Despite this unexpected twist, the outcome was damning for Icasa: the two operators proved their legal arguments and showed that the regulatory agency had failed to do its job. Icasa got lucky.
The regulator, which was quick to trumpet the outcome as a victory for consumers (it’s not clear at all that it is), had not taken into account the costs incurred by operators in terminating phone calls and the wholesale prices it had set were “irrational and arbitrary”.
Instead of beating its chest, claiming some sort of victory, Icasa should reflect on what the court’s decision really means. The judgment again raises serious questions about its ability to meet its mandate of regulating in the public interest. Because of a faulty regulation-making process, it had to dig deep into its pockets — ultimately using taxpayers’ money to hire experienced and expensive senior counsel — to fight a court battle that may not have been necessary if it had simply done its job properly in the first place.
Icasa can thank its lucky stars that the judge decided to use her discretion to implement the rates anyway for a limited period. It was able to use that decision to save face, even though the court’s findings were very much against it. It now has six months to craft new regulations, ensuring this time that they comply with the law.
In this interim period, the court’s decision has, unfortunately, left the mobile communications industry in a state of flux. The judgment makes it harder for smaller operators to cut their retail rates and to force a fresh industry-wide price war. Would they want to cut prices if they’ll simply have to put them up again in six months’ time? After all, they don’t know what the next set of regulations will say.

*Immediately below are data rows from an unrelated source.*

(** X2. For a segment that is not short and is aligned with an axis (one of
    the two coordinate differences is below 0.1), the outline has its four
    vertices, the end points shifted by the width across the segment; neither
    [sqrt] nor [line_line_intersection] is used. *)
Theorem create_river_outline_axis_aligned (a b : Point2) (w : double) :
  ~ (Qabs (p2x a - p2x b) < 0.1 /\ Qabs (p2y a - p2y b) < 0.1) ->
  Qabs (p2x a - p2x b) < 0.1 \/ Qabs (p2y a - p2y b) < 0.1 ->
  create_river_outline a b w =
    if dlt (Qabs (p2x a - p2x b)) 0.1
    then ([p2x a - w; p2x a + w; p2x b - w; p2x b + w], [p2y a; p2y a; p2y b; p2y b])
    else ([p2x a; p2x a; p2x b; p2x b], [p2y a - w; p2y a + w; p2y b - w; p2y b + w]).
Proof.
  intros Hlong Haligned. unfold Streams.create_river_outline.
  destruct (dlt (Qabs (p2x a - p2x b)) 0.1) eqn:Ex,
           (dlt (Qabs (p2y a - p2y b)) 0.1) eqn:Ey; simpl; try reflexivity.
  - exfalso. apply Hlong. split; apply dlt_spec; assumption.
  - exfalso. destruct Haligned as [H|H]; apply dlt_spec in H; congruence.
Qed.

Lemma short_outline (a b : Point2) (w : double) :
  Qabs (p2x a - p2x b) < 0.1 -> Qabs (p2y a - p2y b) < 0.1 ->
  create_river_outline a b w = ([], []).
Proof.
  intros Hx Hy. unfold Streams.create_river_outline.
  apply dlt_spec in Hx, Hy. rewrite Hx, Hy. reflexivity.
Qed.

Lemma read_segment_short i ax ay bx by_ q w rest v s :
  Qabs (ax - bx) < 0.1 -> Qabs (ay - by_) < 0.1 ->
  read_segment i (ax :: ay :: bx :: by_ :: q :: w :: rest) v s = OutOfRange.
Proof.
  intros Hx Hy. apply read_segment_needs_four_vertices.
  rewrite short_outline by assumption. simpl. lia.
Qed.

Lemma same_point_short (x : double) : Qabs (x - x) < 0.1.
Proof.
  assert (E : x - x == 0) by ring. rewrite E. reflexivity.
Qed.

(** At the end of the file the locals keep their values: both end points
    are the last point read. *)
Lemma read_segment_empty_buffer i v s : read_segment i [] v s = OutOfRange.
Proof.
  unfold Streams.read_segment. cbn [extract].
  rewrite (short_outline (mkPoint2 (lx v) (ly v)) (mkPoint2 (lx v) (ly v)) (lw v))
    by apply same_point_short.
  reflexivity.
Qed.

Lemma getline_drop (lines : list (list double)) k line :
  lines !! k = Some line -> fst (getline (drop k lines)) = line.
Proof.
  intros H. rewrite <- (Nat.add_0_r k), <- lookup_drop in H.
  destruct (drop k lines); simpl in *; congruence.
Qed.

(** A line on which the pass fails makes the whole loop fail, whatever
    happened on the lines before. *)
Lemma read_segments_bad_line n : forall i k lines v s,
  (k < n)%nat ->
  (forall i v s, read_segment i (fst (getline (drop k lines))) v s = OutOfRange) ->
  read_segments n i lines v s = OutOfRange.
Proof.
  induction n as [|n IH]; intros i k lines v s Hk Hbad; [lia|].
  cbn [Streams.read_segments]. destruct lines as [|l rest]; cbn [getline].
  - rewrite read_segment_empty_buffer. reflexivity.
  - destruct k as [|k].
    + simpl in Hbad. rewrite Hbad. reflexivity.
    + destruct (read_segment i l v s) as [[v' s']|]; [|reflexivity].
      simpl. apply (IH _ k); [lia|]. exact Hbad.
Qed.

(** X3. A file one of whose first [N_seg] records has end points closer than
    0.1 in both coordinates is not loaded: [read_streams] leaves the outline
    vectors of that record, or of an earlier one. *)
Theorem read_streams_short_record_out_of_range uninit f s n k ax ay bx by_ q w rest :
  file_header f = Some n -> (k < n)%nat ->
  file_lines f !! k = Some (ax :: ay :: bx :: by_ :: q :: w :: rest) ->
  Qabs (ax - bx) < 0.1 -> Qabs (ay - by_) < 0.1 ->
  read_streams uninit (Some f) s = OutOfRange.
Proof.
  intros Hh Hk Hline Hx Hy. unfold Streams.read_streams. rewrite Hh.
  rewrite (read_segments_bad_line n 0 k); [reflexivity | exact Hk |].
  intros i v s0. rewrite (getline_drop _ _ _ Hline). apply read_segment_short; assumption.
Qed.

(** X4. A file that announces more segments than it has lines is not loaded
    either: on the missing line no number is extracted, both end points are
    the last point read, and the empty outline is indexed. *)
Theorem read_streams_too_few_lines_out_of_range uninit f s n :
  file_header f = Some n -> (length (file_lines f) < n)%nat ->
  read_streams uninit (Some f) s = OutOfRange.
Proof.
  intros Hh Hn. unfold Streams.read_streams. rewrite Hh.
  rewrite (read_segments_bad_line n 0 (length (file_lines f))); [reflexivity | exact Hn |].
  intros i v s0. rewrite drop_all. apply read_segment_empty_buffer.
Qed.

(** What a completed pass has appended, with the vertices it read. *)
Lemma read_segment_triangles i buffer v s v' s' :
  read_segment i buffer v s = Ok (v', s') ->
  exists x0 x1 x2 x3 y0 y1 y2 y3,
    st_Xoutline s' = <[i:=[x0; x1; x2; x3]]> (st_Xoutline s) /\
    st_Youtline s' = <[i:=[y0; y1; y2; y3]]> (st_Youtline s) /\
    stream_triangles s' = stream_triangles s ++
      [mk_Triangle (ine_Point3 x0 y0 0) (ine_Point3 x1 y1 0) (ine_Point3 x2 y2 0);
       mk_Triangle (ine_Point3 x1 y1 0) (ine_Point3 x3 y3 0) (ine_Point3 x2 y2 0)].
Proof.
  unfold Streams.read_segment. intros H.
  repeat match type of H with
  | context [extract ?x ?l] => destruct (extract x l) as [? ?]
  end.
  match type of H with
  | context [Streams.create_river_outline ?f ?g ?a ?b ?w] =>
      pose proof (create_river_outline_length f g a b w) as [Hl L4];
      destruct (Streams.create_river_outline f g a b w) as [xx yy]
  end.
  simpl in Hl, L4.
  bind_inv H as bb Hbb.
  destruct xx as [|x0 [|x1 [|x2 [|x3 [|? ?]]]]]; simpl in L4; try lia;
    try (exfalso; revert H; unfold at_; simpl; clear;
         repeat (destruct (yy !! _); simpl); discriminate).
  destruct yy as [|y0 [|y1 [|y2 [|y3 [|? ?]]]]]; try discriminate.
  simpl in H. inversion H; subst; clear H. simpl.
  exists x0, x1, x2, x3, y0, y1, y2, y3. unfold push_back.
  rewrite <- app_assoc. auto.
Qed.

This uncertainty will make it difficult for smaller players to confirm their business plans beyond October, said Cell C acting CEO Jose Dos Santos shortly after the judgment was handed down. “It also negatively impacts on the smaller operators’ ability to bring down prices to ensure all South Africans have access to affordable communications,” he said.
One hopes that Icasa will now review what went so badly wrong with its own processes that a high court judge felt justified in handing down a final (not an interim) order against it. It must ask itself the hard questions. Parliament’s portfolio committee on communications, which has oversight, should also probe the matter.
The authority must then move swiftly to introduce new regulations that will stand up to legal scrutiny. It doesn’t have much time. Vodacom and MTN must, of course, also come to the party, opening their books to Icasa so that the agency can determine future termination rates based on the true costs of terminating a call. It would be bad news for everyone involved, including consumers, if this matter had to go back to court again.